As the 19th-century Scottish physician, poet, and satirical novelist Tobias Smollett quipped, “Some folks are wise, and some are otherwise.” Truth be told, most of us are “otherwise” more often than we care to admit, but that doesn’t mean that we are incapable of cultivating wisdom over the course of our live, even if doing so is difficult and the achievement rare. When the 19th-century Unitarians emphasized the pursuit of what they called self-culture, they were really pointing towards the cultivation of personal wisdom – and they believed that it was a possibility for everyone, the desired end of the spiritual quest – not success, not salvation as their neighbours understood it, but wisdom. In this, they echoed Seneca when he declared, “They who have attained wisdom have reached, not the furthermost, but the most important goal.”

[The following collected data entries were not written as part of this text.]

(** * grafeas-pgsql: the filter compiler, the pagination cursor and the
      record store, embedded and verified

    The development follows the Go sources of package [storage]:
    - [go/v1beta1/storage/filter.go] (type [FilterSQL]);
    - the file of the store (type [PgSQLStore], [encryptInt64],
      [decryptInt64]).

    Go strings are byte strings and are modelled by [string]; [int64] and
    [int] values are modelled by [Z]; a Go result pair [(v, err)] is a sum;
    a run-time panic is an explicit outcome. *)

From Stdlib Require Import ZArith List String Ascii Bool Lia.

Set Warnings "-register-all".
Import ListNotations.

Local Open Scope string_scope.
Local Open Scope Z_scope.

(* ================================================================== *)
(** * Part of the Go standard library that the sources call *)
(* ================================================================== *)

(** ** Package [strings] *)
Module strings.

(** [strings.Split(s, sep)] for a one-byte separator, the only way the
    sources call it ([.] and [']).  The result always has one more
    element than [s] has separators; in particular it is never empty. *)
Fixpoint Split (s : string) (sep : ascii) : list string :=
  match s with
  | EmptyString => [EmptyString]
  | String c r =>
      if Ascii.eqb c sep then EmptyString :: Split r sep
      else match Split r sep with
           | [] => [String c EmptyString]
           | h :: t => String c h :: t
           end
  end.

(** [strings.Join(elems, sep)]. *)
Fixpoint Join (elems : list string) (sep : string) : string :=
  match elems with
  | [] => ""
  | [x] => x
  | x :: rest => x ++ sep ++ Join rest sep
  end.

(** Does byte [c] occur in [s]? *)
Fixpoint ContainsByte (s : string) (c : ascii) : bool :=
  match s with
  | EmptyString => false
  | String a r => Ascii.eqb a c || ContainsByte r c
  end.

End strings.

(** ** Package [strconv] *)
Module strconv.

Definition maxUint64 : Z := 2 ^ 64 - 1.

(** Conversion of an unbounded integer to the [int64] it wraps to. *)
Definition to_int64 (z : Z) : Z := (z + 2 ^ 63) mod 2 ^ 64 - 2 ^ 63.

Definition digit_char (d : Z) : ascii := ascii_of_nat (48 + Z.to_nat d).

“No one is ever wise by chance,” he maintained. Wisdom is something that is nurtured, which demands effort on our part, and comes to us as the fruits of a lifetime of study, reflection, and discernment. Wisdom, if we achieve it, is a state in which we are both self-aware and aware of the world as it is – able to acknowledge our own imperfections while embracing all that we can learn from others, including those with whom we may, at first, disagree. That can be hard – moving in the direction of a position or idea we once dismissed, but have since come to recognize its merits.The wise person takes time to reflect on their thoughts and actions without becoming obsessed with them, balances socializing with solitude, chooses both their sources of information and their friends prudently, and prepares to endure both successes and adversities with grace. In short, Seneca held that a person who is truly wise is able to live in the present, enjoying what the present moment has to offer, without fixating unnecessarily on the past or depending on an imagined future.

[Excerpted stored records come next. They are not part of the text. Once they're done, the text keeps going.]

(** * Red/blue eyes puzzle: a shallow embedding of the simulation core

    The development follows the Python sources:
    - [src/puzzle.py]      : [EyeColor], [Villager], [Village]
    - [src/reasoning.py]   : the reasoning policies and the force-leave rule
    - [src/simulation.py]  : [create_village], [run_simulation]
    - [src/web_server.py]  : [_api_init], [_api_announce], [_api_next],
                             [_api_run_all] and the functions they call
    - [src/env.py]         : [load_dotenv]

    Python [int] is [Z]; a Python [str] is the list of its code points
    ([pystr]); a mutable list of objects is a list used as a store, an
    object being identified by its position. *)

From Stdlib Require Import ZArith NArith List Bool Lia Permutation.
From Stdlib Require Import Strings.String Strings.Ascii DecimalString.
From Stdlib Require Import Floats.
From stdpp Require Import base tactics option list.
Import ListNotations.

Set Warnings "-inexact-float,-register-all".

Local Open Scope Z_scope.

(** ** Python strings *)

Module PyStr.

(** A [str] is a sequence of Unicode code points. *)
Definition pystr := list N.

(** Literals are written as UTF-8 text and decoded to code points. *)
Fixpoint utf8_decode (bs : list N) : pystr :=
  match bs with
  | [] => []
  | b0 :: r0 =>
      if (b0 <? 128)%N then b0 :: utf8_decode r0
      else if (b0 <? 224)%N then
        match r0 with
        | b1 :: r1 =>
            N.lor (N.shiftl (N.land b0 31) 6) (N.land b1 63) :: utf8_decode r1
        | _ => []
        end
      else if (b0 <? 240)%N then
        match r0 with
        | b1 :: b2 :: r2 =>
            N.lor (N.shiftl (N.land b0 15) 12)
              (N.lor (N.shiftl (N.land b1 63) 6) (N.land b2 63))
              :: utf8_decode r2
        | _ => []
        end
      else
        match r0 with
        | b1 :: b2 :: b3 :: r3 =>
            N.lor (N.shiftl (N.land b0 7) 18)
              (N.lor (N.shiftl (N.land b1 63) 12)
                 (N.lor (N.shiftl (N.land b2 63) 6) (N.land b3 63)))
              :: utf8_decode r3
        | _ => []
        end
  end.

Definition u (s : string) : pystr :=
  utf8_decode (map N_of_ascii (list_ascii_of_string s)).

(** [str(n)] for an [int]. *)
Definition str_of_int (n : Z) : pystr :=
  u (NilZero.string_of_int (Z.to_int n)).

(** [str.isspace] for one character: the code points Python counts as
    whitespace ([Py_UNICODE_ISSPACE]). *)
Definition isspace (c : N) : bool :=
  ((9 <=? c) && (c <=? 13) || (28 <=? c) && (c <=? 32)
   || (c =? 133) || (c =? 160) || (c =? 5760)
   || (8192 <=? c) && (c <=? 8202)
   || (c =? 8232) || (c =? 8233) || (c =? 8239) || (c =? 8287)
   || (c =? 12288))%N.

Fixpoint lstrip (s : pystr) : pystr :=
  match s with
  | c :: r => if isspace c then lstrip r else s
  | [] => []
  end.

Definition rstrip (s : pystr) : pystr := rev (lstrip (rev s)).

(** [s.strip()] *)
Definition strip (s : pystr) : pystr := rstrip (lstrip s).

Fixpoint startswith (p s : pystr) : bool :=
  match p, s with
  | [], _ => true
  | a :: p', b :: s' => (a =? b)%N && startswith p' s'
  | _ :: _, [] => false
  end.

(** [p in s] *)
Fixpoint contains (p s : pystr) : bool :=
  startswith p s ||
  match s with
  | [] => false
  | _ :: s' => contains p s'
  end.

(** [any(p in s for p in ps)] *)
Definition any_in (ps : list pystr) (s : pystr) : bool :=
  existsb (fun p => contains p s) ps.

End PyStr.
Export PyStr.

(** ** Entity model ([src/puzzle.py]) *)

Inductive EyeColor := RED | BLUE.

#[global] Instance EyeColor_eq_dec : EqDecision EyeColor.
Proof. solve_decision. Defined.

(** [EyeColor.value] *)
Definition EyeColor_value (c : EyeColor) : pystr :=
  match c with RED => u "红色" | BLUE => u "蓝色" end.

Record Villager := mkVillager {
  id : Z;
  eye_color : EyeColor;
  name : pystr;
  villager_type : pystr;
  observed_red_eyes : Z;
  has_left : bool;
  left_on_day : option Z;
  reasoning_log : list pystr;
  observed_left_yesterday : Z;
  observed_left_total : Z
}.

(** The dataclass constructor with its defaults, followed by
    [__post_init__], which fills in a missing name. *)
Definition Villager_init (id0 : Z) (color : EyeColor) (name0 : option pystr)
    (vtype : pystr) : Villager :=
  mkVillager id0 color
    (match name0 with
     | Some n => n
     | None => u "村民" ++ str_of_int id0
     end)
    vtype 0 false None [] 0 0.

(** [__repr__] *)
Definition Villager_repr (v : Villager) : pystr :=
  name v ++ u "(" ++ EyeColor_value (eye_color v) ++ u "眼睛)".

(** Field updates. *)
Definition set_observed_red_eyes (n : Z) (v : Villager) : Villager :=
  mkVillager (id v) (eye_color v) (name v) (villager_type v) n (has_left v)
    (left_on_day v) (reasoning_log v) (observed_left_yesterday v)
    (observed_left_total v).

Definition set_group_context (yesterday total : Z) (v : Villager) : Villager :=
  mkVillager (id v) (eye_color v) (name v) (villager_type v)
    (observed_red_eyes v) (has_left v) (left_on_day v) (reasoning_log v)
    yesterday total.

(** [villager.reasoning_log.append(msg)] *)
Definition log_append (msg : pystr) (v : Villager) : Villager :=
  mkVillager (id v) (eye_color v) (name v) (villager_type v)
    (observed_red_eyes v) (has_left v) (left_on_day v)
    (reasoning_log v ++ [msg]) (observed_left_yesterday v)
    (observed_left_total v).

(** The test of the generator in [Villager.observe]. *)
Definition seen_red_by (self v : Villager) : bool :=
  negb (id v =? id self) && bool_decide (eye_color v = RED) && negb (has_left v).

(** [Villager.observe]: counts the present red-eyed villagers other than
    [self]. *)
Definition observe (self : Villager) (others : list Villager) : Villager :=
  set_observed_red_eyes
    (Z.of_nat (length (filter (fun v => seen_red_by self v = true) others))) self.

(** [Villager.leave] *)
Definition leave (v : Villager) (day : Z) : Villager :=
  mkVillager (id v) (eye_color v) (name v) (villager_type v)
    (observed_red_eyes v) true (Some day) (reasoning_log v)
    (observed_left_yesterday v) (observed_left_total v).

(** ** Reasoning policies ([src/reasoning.py]) *)

(** [ReasoningPolicy.decide(villager, day, public_announcement_made)]
    returns the decision; the villager object it was handed may have been
    mutated (its reasoning log appended to), so the villager after the call
    is returned as well. *)
Definition ReasoningPolicy := Villager -> Z -> bool -> bool * Villager.

Definition _is_blue (villager : Villager) : bool :=
  match eye_color villager with BLUE => true | RED => false end.

(** [_perfect_induction_decide_no_log] *)
Definition _perfect_induction_decide_no_log (villager : Villager) (day : Z)
    (public_announcement_made : bool) : bool :=
  if has_left villager then false
  else if negb public_announcement_made then false
  else if _is_blue villager then false
  else if observed_red_eyes villager =? 0 then day =? 1
  else
    let k := observed_red_eyes villager in
    let my_leave_day := k + 1 in
    day =? my_leave_day.

(** The texts written to the reasoning log. *)
Module Msg.

Definition day_prefix (day : Z) : pystr :=
  u "第" ++ str_of_int day ++ u "天: ".

Definition no_announcement (day : Z) : pystr :=
  day_prefix day
  ++ u "没有公开宣布。我仍会尝试推理，但缺少‘至少一人红眼’的公共知识基准，"
  ++ u "归纳链条无法闭合，所以无法确定自己是否该离开".

Definition blue (day observed : Z) : pystr :=
  day_prefix day ++ u "我看到 " ++ str_of_int observed ++ u " 个红眼睛，"
  ++ u "我不是红眼睛，所以不需要离开".

Definition base_case (day : Z) : pystr :=
  day_prefix day ++ u "[归纳基础] 我看到 0 个红眼睛，但游客说至少有一个，"
  ++ u "所以我一定是红眼睛！我必须离开。".

Definition waiting (day k : Z) : pystr :=
  day_prefix day ++ u "[归纳推理] 我看到 " ++ str_of_int k ++ u " 个红眼睛。"
  ++ u "假设我是蓝眼睛，那就只有 " ++ str_of_int k ++ u " 个红眼睛。"
  ++ u "根据归纳链条，" ++ str_of_int k ++ u " 个红眼睛会在第 "
  ++ str_of_int k ++ u " 天离开。"
  ++ u "现在才第 " ++ str_of_int day ++ u " 天，我继续等待观察...".

Definition concluded (day k : Z) : pystr :=
  day_prefix day ++ u "[归纳推理完成] 我看到的 " ++ str_of_int k
  ++ u " 个红眼睛昨天没有离开！"
  ++ u "如果只有他们 " ++ str_of_int k
  ++ u " 个是红眼睛，根据归纳链条他们应该在第 " ++ str_of_int k
  ++ u " 天离开。"
  ++ u "他们没离开，说明我的假设'我是蓝眼睛'错误！"
  ++ u "唯一的可能是：我也是红眼睛！我必须离开。".

Definition not_smart_silent (day : Z) : pystr :=
  day_prefix day ++ u "没有公开宣布，我也不会推理".

Definition not_smart (day observed : Z) : pystr :=
  day_prefix day ++ u "我看到 " ++ str_of_int observed
  ++ u " 个红眼睛，但我推理能力不足，"
  ++ u "无法确定自己是否是红眼睛，所以不离开".

Definition bounded_base (day : Z) : pystr :=
  day_prefix day
  ++ u "[有限归纳] 我看到0个红眼睛，游客说至少有一个 → 我是红眼睛，离开".

Definition bounded_base_stuck (day : Z) : pystr :=
  day_prefix day ++ u "[有限归纳] 我看到0个红眼睛，但我无法把结论落实到行动".

Definition bounded_too_deep (day k max_k : Z) : pystr :=
  day_prefix day ++ u "[有限归纳] 我看到" ++ str_of_int k
  ++ u "个红眼睛，但我只能处理到 k≤" ++ str_of_int max_k ++ u " 的归纳链条，"
  ++ u "无法得出结论，所以不离开".

Definition bounded_waiting (day k max_k : Z) : pystr :=
  day_prefix day ++ u "[有限归纳] 我看到" ++ str_of_int k
  ++ u "个红眼睛，且我能处理到 k≤" ++ str_of_int max_k ++ u "，继续等待".

Definition bounded_concluded (day k : Z) : pystr :=
  day_prefix day ++ u "[有限归纳完成] 第" ++ str_of_int k
  ++ u "天无人离开 → 我也是红眼睛，离开".

Definition max_day_reached (day max_day : Z) : pystr :=
  day_prefix day ++ u "[能力限制] 我只能推理到第" ++ str_of_int max_day
  ++ u "天，无法继续推理，所以不离开".

End Msg.

(** [PerfectInductionPolicy.decide] *)
Definition PerfectInductionPolicy : ReasoningPolicy :=
  fun villager day public_announcement_made =>
  if has_left villager then (false, villager)
  else if negb public_announcement_made then
    (false, log_append (Msg.no_announcement day) villager)
  else if _is_blue villager then
    (false, log_append (Msg.blue day (observed_red_eyes villager)) villager)
  else if observed_red_eyes villager =? 0 then
    if day =? 1 then (true, log_append (Msg.base_case day) villager)
    else (false, villager)
  else
    let k := observed_red_eyes villager in
    let my_leave_day := k + 1 in
    if day <? my_leave_day then
      (false, log_append (Msg.waiting day k) villager)
    else if day =? my_leave_day then
      (true, log_append (Msg.concluded day k) villager)
    else (false, villager).

(** [NoReasoningPolicy.decide] *)
Definition NoReasoningPolicy : ReasoningPolicy :=
  fun villager day public_announcement_made =>
  if has_left villager then (false, villager)
  else if negb public_announcement_made then
    (false, log_append (Msg.not_smart_silent day) villager)
  else
    (false, log_append (Msg.not_smart day (observed_red_eyes villager)) villager).

(** [BoundedInductionPolicy(max_k).decide] *)
Definition BoundedInductionPolicy (max_k : Z) : ReasoningPolicy :=
  fun villager day public_announcement_made =>
  if has_left villager then (false, villager)
  else if negb public_announcement_made then
    (false, log_append (Msg.no_announcement day) villager)
  else if _is_blue villager then
    (false, log_append (Msg.blue day (observed_red_eyes villager)) villager)
  else if observed_red_eyes villager =? 0 then
    if (day =? 1) && (0 <=? max_k) then
      (true, log_append (Msg.bounded_base day) villager)
    else (false, log_append (Msg.bounded_base_stuck day) villager)
  else
    let k := observed_red_eyes villager in
    if max_k <? k then
      (false, log_append (Msg.bounded_too_deep day k max_k) villager)
    else
      let my_leave_day := k + 1 in
      if day <? my_leave_day then
        (false, log_append (Msg.bounded_waiting day k max_k) villager)
      else if day =? my_leave_day then
        (true, log_append (Msg.bounded_concluded day k) villager)
      else (false, villager).

(** [MaxDayReasoningPolicy(max_day, inner).decide] *)
Definition MaxDayReasoningPolicy (max_day : Z) (inner : ReasoningPolicy)
    : ReasoningPolicy :=
  fun villager day public_announcement_made =>
  if has_left villager then (false, villager)
  else if max_day <? day then
    (false, log_append (Msg.max_day_reached day max_day) villager)
  else inner villager day public_announcement_made.

(** [PolicyByVillagerType(mapping, default).decide]; the mapping is a
    dictionary keyed by the type tag, looked up with [dict.get]. *)
Fixpoint dict_get {V} (mapping : list (pystr * V)) (key : pystr) : option V :=
  match mapping with
  | [] => None
  | (k, v) :: rest =>
      if bool_decide (k = key) then Some v else dict_get rest key
  end.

If Seneca was mistaken about wisdom at all, it was that he assumed that wisdom and happiness go hand in hand, that perfect wisdom and perfect happiness are identical, and that wisdom makes life easier for us. Ha! Wisdom does not promise that we will be happier than others; it does promise that we may be more fulfilled in our unhappiness. While wisdom may lead to a degree of contentment, it seems to me that it correlates with heartbreak as much as happiness, and that the path of wisdom can be arduous rather than easy. In this regard, Seneca allowed his own social status to cloud his estimate of the fruits of wisdom. I’ve known too many wise, working class souls whose lives were marked by unhappiness and hardship to believe that wisdom necessarily leads to good fortune, although it may well have mitigated their difficulties and suffering. There are wise people who dwell on the streets, living lives of quiet desperation – individuals whose wisdom helps them make it through the day, but does not necessarily give them much happiness.
Even so, while Seneca’s claim may not be strictly accurate, or universally true, I think that Krista Tippett echoes his assertion, albeit more temperately, when she says: “I’ve yet to meet a wise person who doesn’t know how to find some joy even in the midst of what is hard, and to smile and laugh easily, including at oneself.” In doing so, the wise person declines to let immediate circumstances have a total say over their mood, robbing them of whatever slender joys and delights they possess. Indeed, wisdom helps them to understand that immediate circumstances may be fleeting, and that deeper joys and deeper possibilities may yet await them.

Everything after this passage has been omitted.